2008 was a year of transformation for me!! From being a Commissioned Indian Naval Officer for 7 years, I had decided to take the plunge of being a Full-time- mom! I was in the JAG (legal) branch of Navy and so overnight I had shifted my entire focus from Courts Martial to clinging and playful 2 toddlers of 2 months and 2 years of age.
How did it go for me? Well not as expected! Or shall I say I should have rather expected it! My entire world was now focused on the toddlers and I was struggling to find time for myself. At times, it was rewarding but exhausting most of the time.
I felt chained.
I wanted a break.
What kind of a mom was I? Did I want a break from my own kids? It horrified me to think that I was horrified to be chained at home with my own children!
How could I feel like this? Is a mother allowed to feel this way? I felt like a cut-meat in a cold-storage! I felt wicked to put my young ones in a play-school just so that I could get some free time on hand. Truth be told, there is no free time for a stay-at-home mom, there is always housework or repair work or pay-the-bills work. I was either doing baby talk with my children or talking about babies with other mothers.
I badly needed a break!
Thankfully travel was always a part of our life but so were the children. It’s very enchanting to see your children take their first tiny steps, babble their first words, build castles in the sand, roll over grass or make snow angels!
“Mamma, look what I made”
“Mamma, the earthworms don’t taste good”
traveling with toddlers can be endearing to exhausting.
And that is when I realized I needed to break out of the cycle and travel…ALONE!
ALONE, without my children, without my husband, without anybody I knew. Because for once, I didn’t want to take care of anyone and didn’t want to be taken care of by anyone.
“How can you leave your children?” Asked a friend!
“What about your in-laws?” Asked a cousin!
“What’s wrong with us?” Asked my husband!
There was nothing wrong with them or the questions everyone asked! Rather it made me question my own sanity? Was I wrong in wanting to be myself?
I have friends who work and when I say ‘friends who work’ I mean they get paid for their work unlike for the ‘housework’ done by ‘Stay at home moms’. It is perfectly alright with everyone when working women go out of the station on work leaving their kids behind! Few have confided that it is a ‘stress-buster’ to go on such work-trips! I wondered why is it ok for a working parent to travel for work but laden with guilt when the same trip is for pleasure!? And more so if you are a stay-at-home mom, then the question is if you are so comfortable sitting at home all the time supposedly “doing nothing”, what is it that you seek the break from?
Breaking the shackles – both mental and physical
So the question then was, am I wrong in wanting to travel alone leaving my kids behind or was I wrong because others thought that it was not the right thing for ‘me’ to do. It was at this moment that it dawned on me that I can not and will not run my life because someone else thinks it’s not right for me to do so! I should seek opinions to take the right decision, but I will not be governed by them.

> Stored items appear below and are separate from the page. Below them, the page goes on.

Lemma DeleteToken_agrees ctx t id d :
  accepts [t] → is_Some (pg_uuid id) → DeleteToken ctx t (uuid_form id) (view d) ≈ run ctx (pg_DeleteToken t id) d.
Proof.
  intros Ht Hid. unfold DeleteToken. method. unfold delete_token. rewrite params_ok, uuid_ok by done.
  rewrite find_token_view. destruct (ownedToken t (uuid_form id) (view d)); [|done].
  simpl. f_equal. apply store_eq; try done. simpl. by rewrite fmap_delete.
Qed.

Lemma List_agrees ctx t d :
  WF (view d) → accepts [t] → ListConnectorInstances ctx t (view d) = (run ctx (pg_ListConnectorInstances t) d).1.
Proof.
  intros Hwf Ht. unfold ListConnectorInstances. method. unfold select_owned. rewrite params_ok by done. simpl. f_equal.
  apply sort_unique; eauto using inst_leb_total, inst_leb_trans.
  - intros a b Ha Hb H1 H2. apply (instances_id_inj (view d)); [done|..|by apply inst_leb_antisym];
      (eapply elem_of_submseteq; [eassumption|]; apply sublist_submseteq, fmap_sublist, sublist_filter).
  - apply (fmap_Permutation snd). apply filter_map_to_list.
Qed.

Lemma Count_agrees ctx t d : accepts [t] → CountConnectorInstances ctx t (view d) = (run ctx (pg_CountConnectorInstances t) d).1.
Proof. intros Ht. unfold CountConnectorInstances. method. unfold count_owned. rewrite params_ok by done. simpl. by rewrite count_owned_view. Qed.

Lemma Residue_agrees ctx t d :
  WF (view d) → accepts [t] → TenantResidue ctx t (view d) = (run ctx (pg_TenantResidue t) d).1.
Proof.
  intros Hwf Ht. unfold TenantResidue. method. unfold residue. rewrite params_ok by done. simpl.
  rewrite map_to_list_fmap, !lookup_fmap, default_by_tenant.
  assert (Htok : existsb (λ kv, String.eqb (tok_tenant kv.2) t) (prod_map id (λ r, mkToken r.1 r.2) <$> map_to_list (db_tokens d))
    = existsb (λ kv, String.eqb kv.2.1 t) (map_to_list (db_tokens d))) by (induction (map_to_list (db_tokens d)) as [|? ? IH]; csimpl; [done|by rewrite IH]).
  rewrite Htok.
  assert (Hfb : bool_decide (0 < length (rows_of t (db_feedback d)))%nat = existsb (λ r, String.eqb r.1 t) (db_feedback d)).
  { unfold rows_of. induction (db_feedback d) as [|r l IH]; simpl; [done|]. by destruct (String.eqb r.1 t). }
  rewrite Hfb.
  destruct (existsb (λ kv, String.eqb (ci_tenant kv.2) t) (map_to_list (db_instances d))) eqn:Ei; [by destruct (db_tenants d !! t)|].
  assert (existsb (λ kv, String.eqb (ss_tenant kv.2) t) (map_to_list (db_syncs d)) = false) as ->.
  { apply not_true_iff_false. intros ([id ss] & Hin & Heq)%existsb_exists. apply list_elem_of_In, elem_of_map_to_list in Hin.
    destruct (wf_sync _ Hwf _ _ Hin) as (_ & inst & Hi & Hten). apply not_true_iff_false in Ei. apply Ei.
    apply existsb_exists. exists (id, inst). split; [by apply list_elem_of_In, elem_of_map_to_list|]. simpl in *. by rewrite Hten. }
  by destruct (db_tenants d !! t), (existsb _ (map_to_list (db_tokens d))), (db_prefs d !! t), (db_weights d !! t), (existsb _ (db_feedback d)).
Qed.

Lemma SetStatus_agrees env ctx t st d :
  accepts [t; st] → SetTenantConnectorStatus (tx_env env) ctx t st (view d) ≈ run ctx (pg_SetTenantConnectorStatus env t st) d.
Proof.
  intros Ht. destruct (ctx_err ctx) eqn:E; [unfold SetTenantConnectorStatus, run, guarded; by rewrite E|].
  rewrite SetTenantConnectorStatus_spec by done. unfold run. rewrite E. simpl. unfold update_status. by rewrite params_ok.
Qed.

Lemma GetPersonalization_agrees ctx t d : accepts [t] → GetPersonalization ctx t (view d) = (run ctx (pg_GetPersonalization t) d).1.
Proof.
  intros Ht. unfold GetPersonalization. method. unfold select_prefs. rewrite params_ok by done. simpl.
  unfold select_weights. rewrite params_ok by done. simpl. rewrite !lookup_fmap.
  by destruct (db_prefs d !! t) as [[]|], (db_weights d !! t) as [[]|].
Qed.

Lemma PutPreferences_agrees env ctx t p d :
  accepts [t] → is_Some (pg_jsonb p) → match db_prefs d !! t with Some row => 0 <= row.2 < 2 ^ 63 - 1 | None => True end →
  PutPreferences (tx_env env) ctx t (jsonb_form p) (view d) ≈ run ctx (pg_PutPreferences env t p) d.
Proof.
  intros Ht Hp Hv. unfold PutPreferences. method. rewrite insert_tenant_ok by done. unfold upsert_prefs.
  rewrite params_ok, jsonb_ok, bool_decide_true by (done || apply ensured_row).
  rewrite <- view_ensured. simpl. rewrite lookup_fmap.
  destruct (ensured_same t (pg_now env) d) as (_ & Hprefs & _). rewrite Hprefs.
  destruct (db_prefs d !! t) as [[prof v]|] eqn:E; simpl.
  - simpl in Hv. assert (wrap64 (v + 1) = v + 1) as ->
      by (apply wrap64_id; unfold int64_ok; lia).
    rewrite (proj2 (Z.ltb_lt (v + 1) (2 ^ 63))) by lia. rewrite (proj2 (Z.ltb_ge (v + 1) 1)) by lia.
    simpl. f_equal. apply store_eq; try done. simpl. by rewrite fmap_insert.
  - f_equal. apply store_eq; try done. simpl. by rewrite fmap_insert.
Qed.

Lemma AppendFeedback_agrees env ctx t ev d :
  accepts [t; fe_doc ev; fe_type ev; fe_connector ev; fe_action ev; fe_query ev] →
  AppendFeedback (tx_env env) ctx t ev (view d) ≈ run ctx (pg_AppendFeedback env t ev) d.
Proof.
  intros Ht. unfold AppendFeedback. method. rewrite insert_tenant_ok by (by eapply accepts_head). unfold insert_feedback.
  rewrite params_ok, bool_decide_true by (done || apply ensured_row). simpl. rewrite <- view_ensured.
  f_equal. apply store_eq; try done. simpl. by rewrite by_tenant_app.
Qed.

Lemma UpdateWeights_agrees env ctx t f d :
  clean_op t env (OpUpdateWeights f) d →
  UpdateLearnedWeights (tx_env env) ctx t (update_form f) (view d) ≈ run ctx (pg_UpdateLearnedWeights env t f) d.
Proof.
  intros (Ht & Hne & Hf). unfold UpdateLearnedWeights. method. rewrite insert_tenant_ok by done. unfold insert_weights.
  rewrite params_ok, bool_decide_true by (done || apply ensured_row). rewrite <- view_ensured.
  destruct (ensured_same t (pg_now env) d) as (_ & _ & Hw & _). simpl. rewrite lookup_fmap, Hw.
  assert (Hun : is_Some (db_tenants d !! t) → ensured t (pg_now env) d = d) by (intros [? E]; unfold ensured; by rewrite E).
  unfold lock_weights. rewrite params_ok by done. unfold update_form.
  destruct (db_weights d !! t) as [[w n]|] eqn:E; simpl in *; [rewrite Hw, E|rewrite lookup_insert_eq]; simpl;
    [rewrite (proj2 (String.eqb_neq w "")) by done|];
    (destruct (f _ _) as [[j k]|e]; simpl; [|by rewrite Hun]);
    unfold update_weights; rewrite params_ok, jsonb_ok by done; simpl;
    rewrite ?Hw, ?E, ?lookup_insert_eq; simpl; f_equal; apply store_eq; try done; simpl; rewrite ?Hw, ?insert_insert_eq; by rewrite fmap_insert.
Qed.

Lemma ResetLearning_agrees ctx t d : accepts [t] → ResetLearning ctx t (view d) ≈ run ctx (pg_ResetLearning t) d.
Proof.
  intros Ht. unfold ResetLearning. method. unfold delete_weights. rewrite params_ok by done. simpl.
  unfold delete_feedback. rewrite params_ok by done. simpl. rewrite default_by_tenant. unfold rows_of. rewrite length_fmap.
  f_equal. apply store_eq; try done; simpl; [by rewrite fmap_delete|by rewrite by_tenant_drop].
Qed.

(** ** Usage *)
Lemma usage_fold t d ds :
  map_fold (usage_round t (view d)) (0, 0, 0) ds =
  (countZ (owned t) ds, countZ (λ kv, ci_status kv.2 = "PAUSED") (base.filter (owned t) ds),
   wrap64 (map_fold (λ id _ n, n + match db_syncs d !! id with Some ss => ss_docs ss | None => 0 end) 0 (base.filter (owned t) ds))).
Proof.
  induction ds as [|i x ds Hi IH] using map_ind; [by rewrite map_filter_empty, !countZ_empty, !map_fold_empty|].
  rewrite map_fold_insert_L by (auto using usage_round_comm). rewrite IH. unfold usage_round. rewrite eqb_decide, countZ_insert by done.
  assert (Hif : base.filter (owned t) ds !! i = None) by (apply map_lookup_filter_None; by left).
  destruct (decide (owned t (i, x))) as [Ho|Ho].
  - rewrite bool_decide_true, map_filter_insert_True, countZ_insert by done.
    rewrite map_fold_insert_L by (auto; intros; lia). rewrite eqb_decide. simpl.
    f_equal; [f_equal|].
    + case_bool_decide; case_decide; done || lia.
    + destruct (db_syncs d !! i); [apply wrap64_wrap|by rewrite Z.add_0_r].
  - rewrite bool_decide_false, map_filter_insert_False, delete_id by done. by rewrite Z.add_0_r.
Qed.

Lemma usage_agrees t created d :
  int64_ok (docs_sum t d) → usage_row d (t, created) = Ok (usageLocked t created (view d)).
Proof.
  intros Hs. unfold usage_row, usageLocked. rewrite usage_fold. fold (owned_rows t d).
  change (map_fold _ 0 (base.filter (owned t) (instances (view d)))) with (docs_sum t d). rewrite wrap64_id by done.
  unfold int64_ok in Hs. rewrite (proj2 (Z.leb_le _ _)), (proj2 (Z.ltb_lt _ _)) by lia. done.
Qed.

#[local] Arguments usage_row : simpl never.

Lemma Usage_agrees ctx t d :
  accepts [t] → int64_ok (docs_sum t d) → GetTenantUsage ctx t (view d) = (run ctx (pg_GetTenantUsage t) d).1.
Proof.
  intros Ht Hs. unfold GetTenantUsage. method. unfold select_usage. rewrite params_ok by done. simpl.
  destruct (db_tenants d !! t) as [created|]; [|done]. by rewrite usage_agrees.
Qed.

(** ** Purging *)
Lemma lookup_cascade {A} t d (m : gmap string A) id :
  cascade (owned_rows t d) m !! id = match db_instances d !! id with Some i => if decide (ci_tenant i = t) then None else m !! id | None => m !! id end.
Proof.
  assert (Hg : owned_rows t d !! id = None ↔ (∀ i, db_instances d !! id = Some i → ci_tenant i ≠ t)).
  { unfold owned_rows. rewrite map_lookup_filter_None. simpl. destruct (db_instances d !! id); naive_solver. }
  apply option_eq. intros x. unfold cascade. rewrite map_lookup_filter_Some. simpl. rewrite Hg.
  destruct (db_instances d !! id) as [i|]; [case_decide|]; naive_solver.
Qed.

Lemma drop_instances_spec t d :
  db_instances (drop_instances t d) = minus (owned t) (db_instances d) (db_instances d) ∧
  db_syncs (drop_instances t d) = minus (owned t) (db_instances d) (db_syncs d) ∧
  db_tokens (drop_instances t d) = minus (owned t) (db_instances d) (db_tokens d).
Proof.
  split_and!; apply map_eq; intros id; rewrite lookup_minus; simpl; [|by rewrite lookup_cascade..].
  rewrite map_lookup_filter. destruct (db_instances d !! id) as [i|]; simpl; [|done]. unfold owned. simpl.
  case_decide; [by rewrite option_guard_False by tauto|by rewrite option_guard_True].
Qed.

Lemma owner_filter {A} (f : A → TenantID) t (insts : gmap string ConnectorInstance) (m : gmap string A) :
  (∀ id x, m !! id = Some x → ∃ i, insts !! id = Some i ∧ ci_tenant i = f x) →
  minus (owned t) insts (base.filter (λ kv, f kv.2 ≠ t) m) = minus (owned t) insts m.
Proof.
  intros Hm. apply map_eq. intros id. rewrite !lookup_minus. destruct (insts !! id) as [i|] eqn:Ei.
  - case_decide as Ho; [done|]. rewrite map_lookup_filter. destruct (m !! id) as [x|] eqn:Ex; [|done]. simpl.
    destruct (Hm _ _ Ex) as (i' & Hi' & Hf). rewrite option_guard_True; [done|]. unfold owned in Ho. simpl in *. congruence.
  - rewrite map_lookup_filter. destruct (m !! id) as [x|] eqn:Ex; [|done]. destruct (Hm _ _ Ex) as (? & ? & _). congruence.
Qed.

Lemma token_count t d :
  WF (view d) → countZ (purged_token t (view d)) (db_instances d) = Z.of_nat (size (base.filter (λ kv, kv.2.1 = t) (db_tokens d))).
Proof.
  intros Hwf. unfold countZ. do 1 f_equal. rewrite <- !size_dom. f_equal. apply set_eq. intros id. rewrite !elem_of_dom.
  unfold is_Some. setoid_rewrite map_lookup_filter_Some. unfold purged_token. simpl. split.
  - intros (i & Hi & Ht & tok & Hk). apply ownedToken_Some in Hk as [Hk Hkt]. simpl in Hk. rewrite lookup_fmap in Hk.
    destruct (db_tokens d !! id) as [r|]; [|done]. simplify_eq/=. eauto.
  - intros (r & Hr & Ht). destruct (wf_tok _ Hwf id (mkToken r.1 r.2)) as (i & Hi & Hit); [simpl; by rewrite lookup_fmap, Hr|].
    simpl in *. exists i. split; [done|]. split; [congruence|]. eexists. apply ownedToken_Some. simpl. rewrite lookup_fmap, Hr. by split.
Qed.

Lemma purged_tokens t d :
  WF (view d) → minus (purged_token t (view d)) (db_instances d) (tokens (view d)) = minus (owned t) (db_instances d) (tokens (view d)).
Proof.
  intros Hwf. apply map_eq. intros id. rewrite !lookup_minus. destruct (db_instances d !! id) as [i|] eqn:Ei; [|done].
  destruct (tokens (view d) !! id) as [tok|] eqn:Ek; [|by do 2 case_decide].
  destruct (wf_tok _ Hwf _ _ Ek) as (i' & Hi' & Hit). simpl in Hi'. rewrite Ei in Hi'. injection Hi' as <-.
  apply decide_ext. unfold purged_token, owned. simpl. split; [by intros []|]. intros Ho. split; [done|].
  exists tok. apply ownedToken_Some. split; [done|congruence].
Qed.

Lemma minus_fmap {A B C} (P : string * A → Prop) `{∀ x, Decision (P x)} (f : B → C) ds m : minus P ds (f <$> m) = f <$> minus P ds m.
Proof.
  apply map_eq. intros id. rewrite lookup_fmap, !lookup_minus, lookup_fmap. destruct (ds !! id); [by case_decide|done].
Qed.

(** Deleting the instances a second time does nothing. *)
Lemma minus_again {B} t insts (m : gmap string B) : minus (owned t) (minus (owned t) insts insts) m = m.
Proof.
  apply map_eq. intros id. rewrite !lookup_minus. destruct (insts !! id) as [i|]; [|done].
  case_decide; [done|]. by rewrite decide_False.
Qed.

Cutting the Umbilical Cord
And so in 2012 leaving behind my 4-year-old son and 6-year-old daughter in the safe custody of my husband and my ever supportive mother-in-law I left for my first trek as a mother.
Mt Shitidhar is a snow-clad peak perched at an altitude of 5250mts in Pir Panjal range, in Kullu District of Himachal Pradesh, India. I don’t know what was more liberating, the thrill of being at 17,220 feet or the feeling of being at peace with myself in my sojourn in the hills. But I knew one thing for sure, this wasn’t going to be a one-off thing.
When I came back home after a week, my 4-year-old was too shy to come close to me. For a moment I could feel my heart sink but my chatty 6 years old made up with all her stories. It took some time for the younger one to cozy up with me again and it was a lovely feeling having them back in my arms.
I felt calmer and more patient ..well at least for the first few days till drawing on walls drove me up the wall!!
We as a family are passionate travelers and we have taken our kids to swim with sharks, trek on Himalayas and paramotoring amongst other things but I have managed to strike a balance between a ‘Full-time mom’ and ‘Me time Mom’! I am a freelance writer, which makes me an Almost-full-time mom and I go every year on a high-altitude trek which makes me a ‘Me-time Mom as well! I like the challenges the terrain throws at me and I like the break it gives me from my everyday Mom-life.
I am at peace with my imperfection!
In the eyes of many, I might be a selfish mom, to many, an irresponsible daughter-in-law, not an ideal wife, but then who is? In this judgemental world, no one is perfect and I am at peace with my imperfection!
So dear moms, spread your wings and take the plunge of faith! For every mother needs a break, even our own mothers!!
How about you? Have you wished to travel alone without your kids? Could you fulfill your wish? How was your experience?
I found my mojo in traveling and scaling high mountains, where did you find yours?